Scan the records for the word "else". Report each line where it occurs.
#####
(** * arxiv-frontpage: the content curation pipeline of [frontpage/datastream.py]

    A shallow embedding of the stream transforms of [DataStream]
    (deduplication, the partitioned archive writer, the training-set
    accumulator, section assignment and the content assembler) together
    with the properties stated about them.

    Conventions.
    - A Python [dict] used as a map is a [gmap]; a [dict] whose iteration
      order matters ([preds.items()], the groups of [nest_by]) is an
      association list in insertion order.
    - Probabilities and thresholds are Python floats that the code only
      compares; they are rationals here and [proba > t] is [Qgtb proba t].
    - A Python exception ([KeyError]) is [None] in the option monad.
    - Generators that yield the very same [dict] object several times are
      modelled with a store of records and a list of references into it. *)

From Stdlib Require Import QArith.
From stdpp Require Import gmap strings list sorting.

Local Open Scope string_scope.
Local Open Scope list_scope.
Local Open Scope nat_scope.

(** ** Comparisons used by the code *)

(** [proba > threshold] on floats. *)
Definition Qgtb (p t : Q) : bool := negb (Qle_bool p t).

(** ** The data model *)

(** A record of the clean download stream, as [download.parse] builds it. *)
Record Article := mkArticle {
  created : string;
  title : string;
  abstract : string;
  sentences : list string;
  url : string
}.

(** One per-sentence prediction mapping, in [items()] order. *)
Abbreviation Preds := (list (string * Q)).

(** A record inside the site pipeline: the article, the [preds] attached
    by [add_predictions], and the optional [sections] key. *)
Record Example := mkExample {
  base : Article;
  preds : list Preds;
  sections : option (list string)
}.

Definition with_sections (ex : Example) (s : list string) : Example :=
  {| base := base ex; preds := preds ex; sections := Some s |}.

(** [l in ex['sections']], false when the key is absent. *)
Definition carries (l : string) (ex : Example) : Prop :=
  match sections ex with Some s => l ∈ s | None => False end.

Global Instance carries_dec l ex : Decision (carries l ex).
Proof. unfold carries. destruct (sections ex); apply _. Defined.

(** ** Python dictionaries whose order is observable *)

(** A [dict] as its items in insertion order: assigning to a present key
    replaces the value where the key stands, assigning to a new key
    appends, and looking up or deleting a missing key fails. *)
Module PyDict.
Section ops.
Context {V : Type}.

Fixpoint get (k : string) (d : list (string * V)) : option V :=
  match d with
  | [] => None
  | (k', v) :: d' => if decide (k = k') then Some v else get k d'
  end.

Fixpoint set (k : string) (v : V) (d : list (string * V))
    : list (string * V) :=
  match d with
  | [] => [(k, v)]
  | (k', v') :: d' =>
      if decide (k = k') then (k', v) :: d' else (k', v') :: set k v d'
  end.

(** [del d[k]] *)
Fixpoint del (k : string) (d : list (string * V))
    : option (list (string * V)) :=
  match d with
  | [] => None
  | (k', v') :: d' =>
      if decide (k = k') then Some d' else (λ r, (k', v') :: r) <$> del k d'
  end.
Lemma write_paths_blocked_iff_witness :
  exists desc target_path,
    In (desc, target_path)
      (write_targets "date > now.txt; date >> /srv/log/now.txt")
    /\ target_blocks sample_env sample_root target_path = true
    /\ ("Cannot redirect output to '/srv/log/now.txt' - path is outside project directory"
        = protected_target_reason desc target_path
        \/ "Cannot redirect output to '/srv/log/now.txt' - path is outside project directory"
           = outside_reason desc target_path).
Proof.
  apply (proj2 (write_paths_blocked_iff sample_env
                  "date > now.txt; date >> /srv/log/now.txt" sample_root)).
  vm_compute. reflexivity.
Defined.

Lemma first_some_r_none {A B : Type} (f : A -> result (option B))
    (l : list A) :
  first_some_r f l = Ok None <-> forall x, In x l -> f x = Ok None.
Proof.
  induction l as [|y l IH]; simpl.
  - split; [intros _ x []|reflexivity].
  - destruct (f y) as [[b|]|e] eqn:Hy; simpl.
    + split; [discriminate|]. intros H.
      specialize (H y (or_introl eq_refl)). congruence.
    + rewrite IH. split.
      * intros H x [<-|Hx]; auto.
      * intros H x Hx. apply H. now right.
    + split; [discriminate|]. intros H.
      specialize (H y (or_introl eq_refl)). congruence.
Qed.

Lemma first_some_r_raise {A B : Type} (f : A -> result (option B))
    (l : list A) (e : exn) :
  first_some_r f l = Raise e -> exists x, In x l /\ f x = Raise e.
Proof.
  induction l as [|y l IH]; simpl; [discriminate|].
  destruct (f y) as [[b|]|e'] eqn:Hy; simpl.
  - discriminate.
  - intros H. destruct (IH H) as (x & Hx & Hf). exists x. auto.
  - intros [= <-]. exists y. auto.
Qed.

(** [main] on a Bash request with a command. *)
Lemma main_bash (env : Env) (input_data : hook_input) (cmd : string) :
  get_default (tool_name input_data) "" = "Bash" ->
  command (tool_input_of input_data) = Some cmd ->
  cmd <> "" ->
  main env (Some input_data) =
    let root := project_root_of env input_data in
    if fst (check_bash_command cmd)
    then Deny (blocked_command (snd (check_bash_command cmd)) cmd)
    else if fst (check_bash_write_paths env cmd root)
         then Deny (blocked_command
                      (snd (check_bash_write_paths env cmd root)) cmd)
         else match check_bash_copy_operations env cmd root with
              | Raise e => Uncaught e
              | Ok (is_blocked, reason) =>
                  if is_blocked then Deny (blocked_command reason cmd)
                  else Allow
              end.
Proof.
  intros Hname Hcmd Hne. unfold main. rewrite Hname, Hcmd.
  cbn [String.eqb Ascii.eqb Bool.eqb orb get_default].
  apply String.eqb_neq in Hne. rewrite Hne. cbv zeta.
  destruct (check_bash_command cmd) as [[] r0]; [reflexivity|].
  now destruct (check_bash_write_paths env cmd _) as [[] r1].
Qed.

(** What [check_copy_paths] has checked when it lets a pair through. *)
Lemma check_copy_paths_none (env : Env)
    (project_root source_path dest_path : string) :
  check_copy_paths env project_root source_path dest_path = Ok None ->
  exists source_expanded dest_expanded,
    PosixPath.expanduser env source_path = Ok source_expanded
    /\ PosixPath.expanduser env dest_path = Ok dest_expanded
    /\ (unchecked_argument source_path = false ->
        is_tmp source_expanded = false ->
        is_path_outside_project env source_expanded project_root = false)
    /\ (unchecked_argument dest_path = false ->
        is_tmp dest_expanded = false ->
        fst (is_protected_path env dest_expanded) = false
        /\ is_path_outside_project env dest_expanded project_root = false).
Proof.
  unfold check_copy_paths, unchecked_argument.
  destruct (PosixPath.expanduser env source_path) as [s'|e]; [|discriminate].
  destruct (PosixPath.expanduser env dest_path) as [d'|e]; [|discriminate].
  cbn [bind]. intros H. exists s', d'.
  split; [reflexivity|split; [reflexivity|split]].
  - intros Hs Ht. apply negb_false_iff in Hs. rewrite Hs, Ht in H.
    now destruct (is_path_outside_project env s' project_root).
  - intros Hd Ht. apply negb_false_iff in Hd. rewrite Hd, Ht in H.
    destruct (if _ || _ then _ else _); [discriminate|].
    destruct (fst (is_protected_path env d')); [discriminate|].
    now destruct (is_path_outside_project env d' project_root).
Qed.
#####
#### [Answer space]
  | (k', v) :: d' => if decide (k = k') then Some v else get k d'
      if decide (k = k') then (k', v) :: d' else (k', v') :: set k v d'
      if decide (k = k') then Some d' else (λ r, (k', v') :: r) <$> del k d'
    else if fst (check_bash_write_paths env cmd root)
         else match check_bash_copy_operations env cmd root with
                  else Allow
    destruct (if _ || _ then _ else _); [discriminate|].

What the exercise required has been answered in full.